J. Ethnopharmacol. 134, 992-995 (2011). HPTLC of fumaric acid and fumaric acid conjugates (as dimethyl fumarate) in the aerial parts of Fumaria indica on silica gel with formic acid – chloroform – butanol – heptane 3:4:8:11. Quantitative determination by absorbance measurement at 260 nm.
62nd Indian Pharmaceutical Congress Abstract No. F-290 (2010). TLC of ranolazine on silica gel with methanol – 10 mM ammonium acetate 3:2. The hRf value was 54. Quantitative determination by absorbance measurement at 271 nm. The recovery was 99.9 %.
62nd Indian Pharmaceutical Congress Abstract No. F-250 (2010). TLC of risperidone on silica gel with methanol – ethyl acetate 4:1. The hRf value was 34. Quantitative determination by absorbance measurement at 254 nm. The method was linear in the range of 100-600 ng/band. The proposed method was employed for estimation of solubility equilibrium, analysis of mucoadhesive microemulsion formulations and in vitro diffusion studies.

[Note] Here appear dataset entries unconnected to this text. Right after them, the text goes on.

(** C37. The opening handshake, both ends: the request a client sends when its transport
    connects, cut into segments anywhere, is accepted by a server whose decision is to
    accept; and the answer the server then sends, cut anywhere, is accepted by the client.
    Both end connected with empty buffers, each announces the connection exactly once, and
    both hold the same subprotocol.  The transports must take the two texts, the user's
    headers must be ones that can be sent, and the callbacks do not act on either end. *)
Theorem ws_upgrade {Net Listener Address} {tcp : TcpClient Net} {srv : TcpServer Listener}
    cfg react react' rand rand' (s : WebSocketClient.Impl) (w : World (Net := Listener) (Address := Address)) id c segs d now segs' d' n n' :
  let s0 := requesting rand s in
  let request := WebSocketClient.handshakeRequest s0 in
  let decision := decideHandshake cfg id (WebSocketServer.handshakeRequest (upgradeOf (default clearedRequest (parseRequest request)) (clientAddress c))) in
  let answer := buildHandshakeResponse (handshakeKey_ s0) decision in
  (∀ e, react e = []) -> (∀ e, react' e = []) ->
  connectCallback_ (options s) = true -> clientConnectedCallback_ cfg = true ->
  sendableUpgrade s0 -> tcpSend (net s) request = (n, true, None) ->
  clientStates_ w !! id = Some c -> status c = WebSocketServer.Handshake -> buffer c = [] -> bufferOffset c = 0%nat ->
  concat segs.*1 ++ d = request -> d ≠ [] ->
  accept decision = true -> sendableAnswer (handshakeKey_ s0) decision ->
  sendToClient (tcpServer_ w) id answer = (n', true, []) ->
  concat segs' ++ d' = answer -> d' ≠ [] ->
  let w' := WebSocketServer.handleDataReceived cfg react' rand'
              (fold_left (fun w s => WebSocketServer.handleDataReceived cfg react' rand' w id s.1 s.2) segs w) id d now in
  let s' := WebSocketClient.handleDataReceived react rand d'
              (fold_left (fun s d => WebSocketClient.handleDataReceived react rand d s) segs' (handleTcpConnected rand s)) in
  tcpServer_ w' = n' ∧ WebSocketServer.log w' = WebSocketServer.log w ++ [OnConnected id (clientAddress c)] ∧
  net s' = n ∧ log s' = log s ++ announcement s ∧ state_ s' = WebSocketClient.Connected ∧ WebSocketClient.makeBufferedView s' = [] ∧
  ∃ c', clientStates_ w' !! id = Some c' ∧ status c' = WebSocketServer.Connected ∧ WebSocketServer.makeBufferedView c' = [] ∧
    acceptedSubprotocol_ s' = if subprotocol c' =s [] then None else Some (subprotocol c').
Proof.
  intros s0 request decision answer Hr Hr' Hcc Hsc Hsu Hsend Hc Hst Hb Ho Hreq Hd Hacc Hsa Hsend' Hans Hd' w' s'.
  destruct (request_read s0 Hsu) as (Hf & uri & query & params & Hp). fold request in Hf, Hp.
  destruct (request_upgrade (clientAddress c) s0 uri query params Hsu) as (Hu & Hkey & Hprot).
  set (v := mkRequest _ _ uri query _ _ [] params) in *.
  assert (Hdec : decision = decideHandshake cfg id (WebSocketServer.handshakeRequest (upgradeOf v (clientAddress c)))) by (unfold decision; by rewrite Hp).
  unfold answer in Hsend', Hans. clear answer. clearbody decision. rewrite <- Hkey, Hdec in Hsend'. rewrite Hdec in Hacc.
  destruct (handshake_answered cfg react' rand' w id c segs d now v n') as (_ & _ & Hn' & Hl' & c' & Hc' & Hs' & Hv' & Hsp); try done;
    [by rewrite Hreq | by rewrite Hreq|]. rewrite <- Hdec in Hsp.
  assert (Hpr : acceptedSubprotocol decision = [] ∨ containsSubprotocol (WebSocketClient.subprotocols_ (options s0)) (acceptedSubprotocol decision) = true).
  { rewrite <- Hprot, Hdec. by apply decided_protocol. }
  unfold s'. rewrite (dialled_sends rand s n Hsend). fold s0. set (s1 := startHandshakeTimer (setNet n s0)).
  destruct (answer_opens react rand s1 segs' d' (chosen decision)) as (_ & A1 & A2 & A3 & _ & A4 & A5 & _); try done.
  - rewrite Hans. apply (answer_read (handshakeKey_ s0) decision Hsa).
  - rewrite Hans. by apply (answer_accepted s1).
  - split_and!; try done. exists c'. split_and!; try done. rewrite Hsp. exact A4.
Qed.

(** ** A concrete handshake *)

Definition chatOptions : Options :=
  mkOptions defaultSsl 5000 0 [(str "X-Trace", str "1")] [str "chat"; str "superchat"] true true true false true true.
Definition chatClient : WebSocketClient.Impl (Net := Link) :=
  mkImpl (mkLink true [] []) chatOptions false WebSocketClient.Disconnected false false (mkEndpoint (str "example.com") 80 (str "/chat")) [] [] None
    [] 0 noTimers true 0 [].
Definition chatRequest : list byte := WebSocketClient.handshakeRequest (requesting wsRand chatClient).
Definition chatDecision : HandshakeResponse :=
  decideHandshake testConfig 7 (WebSocketServer.handshakeRequest (upgradeOf (default clearedRequest (parseRequest chatRequest)) tt)).
Definition chatAnswer : list byte := buildHandshakeResponse (handshakeKey_ (requesting wsRand chatClient)) chatDecision.

Ltac small_header := split; [done | split; by intros c [= <-] | decide_closed | by vm_compute].

Lemma chat_sendable : sendableUpgrade (requesting wsRand chatClient).
Proof.
  split.
  - split_and!; [done | decide_closed | decide_closed].
  - small_header.
  - by exists (wsRand 0).
  - split; [|small_header]. apply Forall_cons. split; [split_and!; [done | split; by intros c [= <-] | decide_closed]|].
    apply Forall_singleton. split_and!; [done | split; by intros c [= <-] | decide_closed].
  - split_and!; [|by repeat constructor | by vm_compute]. constructor; [small_header | constructor].
  - by vm_compute.
  - by vm_compute.
Qed.

Lemma plain_sendable key (r : HandshakeResponse) : hs_headers_ r = [] -> acceptedSubprotocol r = str "chat" ->
  zlen (buildHandshakeResponse key r) <= kMaxHeaderSectionSize -> sendableAnswer key r.
Proof.
  intros E1 E2 H. split; [rewrite E2; small_header | | done]. rewrite E1. split_and!; [constructor | constructor | by vm_compute].
Qed.

Lemma chatAnswer_sendable : sendableAnswer (handshakeKey_ (requesting wsRand chatClient)) chatDecision.
Proof. apply plain_sendable; by vm_compute. Qed.

Definition chatPeer : ClientState (Address := unit) := mkClient WebSocketServer.Handshake [] 0 tt [] 0.

Lemma ws_upgrade_witness :
  let w' := WebSocketServer.handleDataReceived testConfig (fun _ => []) testRand
    (fold_left (fun w s => WebSocketServer.handleDataReceived testConfig (fun _ => []) testRand w 7 s.1 s.2) [(take 50 chatRequest, 3)] freshWorld)
    7 (drop 50 chatRequest) 4 in
  let s' := WebSocketClient.handleDataReceived quiet wsRand (drop 9 chatAnswer)
    (fold_left (fun s d => WebSocketClient.handleDataReceived quiet wsRand d s) [take 9 chatAnswer] (handleTcpConnected wsRand chatClient)) in
  tcpServer_ w' = mkRecorder [7] [(7, chatAnswer)] [] ∧
  WebSocketServer.log w' = WebSocketServer.log freshWorld ++ [OnConnected 7 (clientAddress chatPeer)] ∧
  net s' = mkLink true [] [chatRequest] ∧ log s' = log chatClient ++ announcement chatClient ∧
  state_ s' = WebSocketClient.Connected ∧ WebSocketClient.makeBufferedView s' = [] ∧
  ∃ c', clientStates_ w' !! 7 = Some c' ∧ status c' = WebSocketServer.Connected ∧ WebSocketServer.makeBufferedView c' = [] ∧
    acceptedSubprotocol_ s' = if subprotocol c' =s [] then None else Some (subprotocol c').
Proof.
  refine (ws_upgrade testConfig quiet (fun _ => []) wsRand testRand chatClient freshWorld 7 chatPeer
    [(take 50 chatRequest, 3)] (drop 50 chatRequest) 4 [take 9 chatAnswer] (drop 9 chatAnswer)
    (mkLink true [] [chatRequest]) (mkRecorder [7] [(7, chatAnswer)] []) _ _ _ _ chat_sendable _ _ _ _ _ _ _ _ chatAnswer_sendable _ _ _).
  - done.
  - done.
  - reflexivity.
  - reflexivity.
  - reflexivity.
  - reflexivity.
  - reflexivity.
  - reflexivity.
  - reflexivity.
  - cbn [fmap list_fmap concat fst]. rewrite app_nil_r. apply take_drop.
  - by vm_compute.
  - by vm_compute.
  - reflexivity.
  - cbn [concat]. rewrite app_nil_r. apply take_drop.
  - by vm_compute.
Defined.

(** The client asked for [chat] first and the server offers it. *)
Example chat_agreed : acceptedSubprotocol chatDecision = str "chat" ∧ accept chatDecision = true.
Proof. by vm_compute. Qed.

Acta Chromatographica 22 (3), 481-489 (2010). HPTLC on silica gel with toluene – ethyl acetate – methanol – formic acid 8:10:5:2. The hRf values were 22, 19, and 81 for sennosides A and B and kaempferol, respectively. Quantification by densitometry at 270 nm. The recovery of sennosides A and B and kaempferol from Cassia fistula extract were 98.0, 98.7, and 99.1 %, respectively. The linearity was in the range of 100–400 ng/band. Instrument precision was in the range of 1.03-1.33 % and method precision in the range of 1.3-1.8 %.
J. Trad. Chinese Veterinary Med. (5), 53-55 (2010). TLC on silica gel with acetone – ethanol – hydrochloric acid 10:6:1. Detection by spraying with bismuth potassium iodide – 1 % FeCl3 in ethanol 5:1 and heating at 100 ºC. Quantitative determination of stachydrine by absorbance measurement at 510 nm. The precision was 3.7 %RSD within plate (n=8), and the stability of the measurement within 120 minutes was 4.5 %RSD (n=5). The linearity range was 3.2-38.3 µg/zone (r=0.997, n=6) and standard addition recovery was 96.6 % (RSD=2.0 %, n=6).
Journal of Environmental Science and Health, Part B 46, 557-568 (2011). Review on techniques and applications of TLC and HPTLC for separation, detection, qualitative and quantitative determination and preparative isolation of pesticides. Covered are sample preparation techniques, stationary phases, sample application, mobile phases, development methods using different chambers, detection under UV or by derivatization with various reagents, identification based on hRf values or by online HPTLC-MS, quantification by scanning densitometry or videodensitometry, preparative layer chromatography and thin-layer radiochromatography. Various applications are described. In the review period especially forensic analyses of human and animal samples for pesticides were numerous. The identification and quantification of components from plant extracts with pesticide activity is also reviewed and it is expected that this area will be especially active in the future given the large amount of ongoing worldwide research on phytochemical compounds.